● **EXERCISE INSTRUCTIONS**: Output only the stretch of the listing that starts at the line containing "- intros seed rnd." and ends at the line containing "rewrite length_app. unfold", reproduced exactly with both ends.
BEGIN RECORDS SHOWN
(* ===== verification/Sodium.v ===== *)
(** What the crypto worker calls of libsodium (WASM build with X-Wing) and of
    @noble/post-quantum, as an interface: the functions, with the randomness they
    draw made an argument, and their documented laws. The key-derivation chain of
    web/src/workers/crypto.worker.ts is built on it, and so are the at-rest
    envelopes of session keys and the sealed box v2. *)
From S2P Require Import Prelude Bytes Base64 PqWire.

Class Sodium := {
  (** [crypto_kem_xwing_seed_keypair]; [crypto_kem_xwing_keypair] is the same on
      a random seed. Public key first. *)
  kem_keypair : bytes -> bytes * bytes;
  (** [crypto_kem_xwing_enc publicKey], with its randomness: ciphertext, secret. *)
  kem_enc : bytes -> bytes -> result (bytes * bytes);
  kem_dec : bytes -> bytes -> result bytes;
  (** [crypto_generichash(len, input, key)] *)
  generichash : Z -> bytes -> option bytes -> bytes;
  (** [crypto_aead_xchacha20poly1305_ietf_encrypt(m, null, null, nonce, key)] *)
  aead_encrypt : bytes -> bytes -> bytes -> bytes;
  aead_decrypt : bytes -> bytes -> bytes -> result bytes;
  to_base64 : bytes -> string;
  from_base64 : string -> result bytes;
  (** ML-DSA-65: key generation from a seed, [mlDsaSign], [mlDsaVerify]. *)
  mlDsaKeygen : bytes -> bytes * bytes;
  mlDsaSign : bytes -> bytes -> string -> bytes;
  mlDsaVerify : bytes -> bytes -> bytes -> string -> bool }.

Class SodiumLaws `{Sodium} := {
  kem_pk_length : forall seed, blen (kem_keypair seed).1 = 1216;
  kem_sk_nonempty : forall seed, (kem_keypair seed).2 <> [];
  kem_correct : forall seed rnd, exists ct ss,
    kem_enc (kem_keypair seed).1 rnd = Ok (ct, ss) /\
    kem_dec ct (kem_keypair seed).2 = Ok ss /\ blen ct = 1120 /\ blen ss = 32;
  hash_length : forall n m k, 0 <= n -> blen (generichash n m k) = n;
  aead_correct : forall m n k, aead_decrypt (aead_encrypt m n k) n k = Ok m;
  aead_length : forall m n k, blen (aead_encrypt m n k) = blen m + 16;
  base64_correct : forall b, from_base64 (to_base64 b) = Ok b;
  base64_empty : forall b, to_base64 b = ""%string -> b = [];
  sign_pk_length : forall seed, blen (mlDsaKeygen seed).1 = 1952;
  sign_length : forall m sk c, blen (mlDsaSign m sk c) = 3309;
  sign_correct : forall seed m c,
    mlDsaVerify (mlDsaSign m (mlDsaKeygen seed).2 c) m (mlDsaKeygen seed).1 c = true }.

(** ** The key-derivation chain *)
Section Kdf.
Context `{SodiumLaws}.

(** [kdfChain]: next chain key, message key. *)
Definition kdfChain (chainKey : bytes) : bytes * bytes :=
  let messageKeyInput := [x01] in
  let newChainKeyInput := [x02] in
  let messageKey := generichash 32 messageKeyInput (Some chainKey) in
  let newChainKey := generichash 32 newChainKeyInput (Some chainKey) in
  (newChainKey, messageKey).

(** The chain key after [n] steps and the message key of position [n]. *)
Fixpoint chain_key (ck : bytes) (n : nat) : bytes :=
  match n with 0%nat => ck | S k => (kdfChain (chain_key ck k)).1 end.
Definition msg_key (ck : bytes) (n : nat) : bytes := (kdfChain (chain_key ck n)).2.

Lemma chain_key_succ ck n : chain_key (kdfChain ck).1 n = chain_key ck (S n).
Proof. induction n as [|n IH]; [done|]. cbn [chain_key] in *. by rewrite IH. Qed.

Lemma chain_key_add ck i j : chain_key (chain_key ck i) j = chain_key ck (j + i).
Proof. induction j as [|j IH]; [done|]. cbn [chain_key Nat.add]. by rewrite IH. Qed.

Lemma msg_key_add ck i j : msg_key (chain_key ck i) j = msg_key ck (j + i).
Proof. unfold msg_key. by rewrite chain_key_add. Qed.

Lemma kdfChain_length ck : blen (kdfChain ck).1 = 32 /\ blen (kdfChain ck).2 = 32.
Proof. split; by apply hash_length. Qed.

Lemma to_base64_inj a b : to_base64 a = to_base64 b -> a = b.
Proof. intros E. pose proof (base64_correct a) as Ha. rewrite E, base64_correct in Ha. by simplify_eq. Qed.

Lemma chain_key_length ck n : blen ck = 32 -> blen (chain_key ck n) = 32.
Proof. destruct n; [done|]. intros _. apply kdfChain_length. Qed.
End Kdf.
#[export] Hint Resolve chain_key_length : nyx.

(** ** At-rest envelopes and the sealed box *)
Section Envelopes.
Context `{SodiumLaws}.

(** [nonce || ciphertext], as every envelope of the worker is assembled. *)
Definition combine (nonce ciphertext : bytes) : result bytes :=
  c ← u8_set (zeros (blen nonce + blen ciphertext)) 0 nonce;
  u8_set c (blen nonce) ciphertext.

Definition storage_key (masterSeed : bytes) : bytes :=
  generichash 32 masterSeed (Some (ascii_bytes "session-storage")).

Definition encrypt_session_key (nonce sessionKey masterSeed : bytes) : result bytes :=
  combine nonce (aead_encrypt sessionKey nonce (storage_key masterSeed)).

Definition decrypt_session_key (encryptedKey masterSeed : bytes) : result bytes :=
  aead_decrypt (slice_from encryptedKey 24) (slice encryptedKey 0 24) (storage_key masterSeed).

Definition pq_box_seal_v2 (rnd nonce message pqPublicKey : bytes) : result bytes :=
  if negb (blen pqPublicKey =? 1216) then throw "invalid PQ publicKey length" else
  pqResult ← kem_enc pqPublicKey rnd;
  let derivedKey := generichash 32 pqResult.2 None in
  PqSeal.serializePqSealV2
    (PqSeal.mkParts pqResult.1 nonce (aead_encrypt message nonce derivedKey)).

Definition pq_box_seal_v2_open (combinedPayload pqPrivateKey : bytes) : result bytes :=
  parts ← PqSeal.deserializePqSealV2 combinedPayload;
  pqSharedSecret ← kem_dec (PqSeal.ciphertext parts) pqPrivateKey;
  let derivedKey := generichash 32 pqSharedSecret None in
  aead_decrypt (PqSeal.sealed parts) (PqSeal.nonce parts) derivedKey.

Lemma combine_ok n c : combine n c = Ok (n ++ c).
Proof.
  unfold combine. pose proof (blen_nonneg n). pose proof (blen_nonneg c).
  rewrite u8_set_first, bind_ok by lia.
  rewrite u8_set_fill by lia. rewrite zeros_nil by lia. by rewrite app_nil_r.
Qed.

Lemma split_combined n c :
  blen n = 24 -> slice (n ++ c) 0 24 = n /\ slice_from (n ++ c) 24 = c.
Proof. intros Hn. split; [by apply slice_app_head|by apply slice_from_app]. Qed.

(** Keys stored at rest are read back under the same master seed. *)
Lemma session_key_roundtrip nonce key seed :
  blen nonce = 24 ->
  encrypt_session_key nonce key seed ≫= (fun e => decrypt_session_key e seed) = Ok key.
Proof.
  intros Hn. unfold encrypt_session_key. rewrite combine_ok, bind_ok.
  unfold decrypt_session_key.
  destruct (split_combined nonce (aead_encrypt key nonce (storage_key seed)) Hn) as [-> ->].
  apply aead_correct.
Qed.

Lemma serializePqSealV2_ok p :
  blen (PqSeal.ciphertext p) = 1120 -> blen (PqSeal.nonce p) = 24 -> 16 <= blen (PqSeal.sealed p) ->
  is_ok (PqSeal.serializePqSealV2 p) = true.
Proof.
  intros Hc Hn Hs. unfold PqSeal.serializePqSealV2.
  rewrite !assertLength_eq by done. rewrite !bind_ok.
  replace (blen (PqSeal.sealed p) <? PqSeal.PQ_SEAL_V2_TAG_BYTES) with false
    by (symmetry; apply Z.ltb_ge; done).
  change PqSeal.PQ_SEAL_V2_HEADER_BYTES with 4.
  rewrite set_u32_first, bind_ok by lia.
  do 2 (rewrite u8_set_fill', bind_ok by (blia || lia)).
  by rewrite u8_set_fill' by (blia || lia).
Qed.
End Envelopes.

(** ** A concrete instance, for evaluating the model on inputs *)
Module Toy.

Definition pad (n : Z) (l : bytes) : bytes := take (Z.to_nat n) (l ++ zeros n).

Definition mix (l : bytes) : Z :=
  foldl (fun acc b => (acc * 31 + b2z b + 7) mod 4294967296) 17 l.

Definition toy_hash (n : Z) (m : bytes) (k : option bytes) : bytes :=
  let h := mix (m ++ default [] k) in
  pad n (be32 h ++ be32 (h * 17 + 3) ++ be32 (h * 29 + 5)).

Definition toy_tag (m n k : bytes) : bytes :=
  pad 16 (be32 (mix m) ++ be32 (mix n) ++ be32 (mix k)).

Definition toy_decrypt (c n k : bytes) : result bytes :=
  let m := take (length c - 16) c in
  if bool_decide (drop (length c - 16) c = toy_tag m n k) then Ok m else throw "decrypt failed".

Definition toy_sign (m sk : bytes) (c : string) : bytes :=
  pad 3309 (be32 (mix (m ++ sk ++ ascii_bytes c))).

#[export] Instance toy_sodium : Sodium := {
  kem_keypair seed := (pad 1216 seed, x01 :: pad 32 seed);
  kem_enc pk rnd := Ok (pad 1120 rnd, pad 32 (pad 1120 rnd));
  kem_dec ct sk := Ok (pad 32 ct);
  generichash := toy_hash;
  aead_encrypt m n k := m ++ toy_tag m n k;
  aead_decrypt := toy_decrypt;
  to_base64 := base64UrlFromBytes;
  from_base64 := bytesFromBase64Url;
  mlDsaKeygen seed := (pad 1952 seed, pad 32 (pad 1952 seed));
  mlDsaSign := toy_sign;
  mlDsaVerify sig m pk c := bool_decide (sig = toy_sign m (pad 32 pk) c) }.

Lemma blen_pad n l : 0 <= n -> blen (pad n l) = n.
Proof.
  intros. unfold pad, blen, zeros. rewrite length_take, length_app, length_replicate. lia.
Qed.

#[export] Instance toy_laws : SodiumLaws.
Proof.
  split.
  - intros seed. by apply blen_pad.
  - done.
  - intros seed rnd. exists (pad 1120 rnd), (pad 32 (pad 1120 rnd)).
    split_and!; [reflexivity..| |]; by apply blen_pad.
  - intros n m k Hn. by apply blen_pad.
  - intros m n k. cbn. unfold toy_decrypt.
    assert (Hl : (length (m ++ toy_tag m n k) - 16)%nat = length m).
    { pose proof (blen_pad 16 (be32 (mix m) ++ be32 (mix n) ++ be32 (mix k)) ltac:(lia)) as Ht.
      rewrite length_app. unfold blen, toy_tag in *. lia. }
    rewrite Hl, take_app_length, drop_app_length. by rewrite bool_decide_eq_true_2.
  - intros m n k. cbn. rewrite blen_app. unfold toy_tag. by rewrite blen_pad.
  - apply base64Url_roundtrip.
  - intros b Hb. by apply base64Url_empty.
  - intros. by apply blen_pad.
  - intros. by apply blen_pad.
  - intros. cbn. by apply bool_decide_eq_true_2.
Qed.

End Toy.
END RECORDS SHOWN
● **EXERCISE RESULT**:
  - intros seed rnd. exists (pad 1120 rnd), (pad 32 (pad 1120 rnd)).
    split_and!; [reflexivity..| |]; by apply blen_pad.
  - intros n m k Hn. by apply blen_pad.
  - intros m n k. cbn. unfold toy_decrypt.
    assert (Hl : (length (m ++ toy_tag m n k) - 16)%nat = length m).
    { pose proof (blen_pad 16 (be32 (mix m) ++ be32 (mix n) ++ be32 (mix k)) ltac:(lia)) as Ht.
      rewrite length_app. unfold blen, toy_tag in *. lia. }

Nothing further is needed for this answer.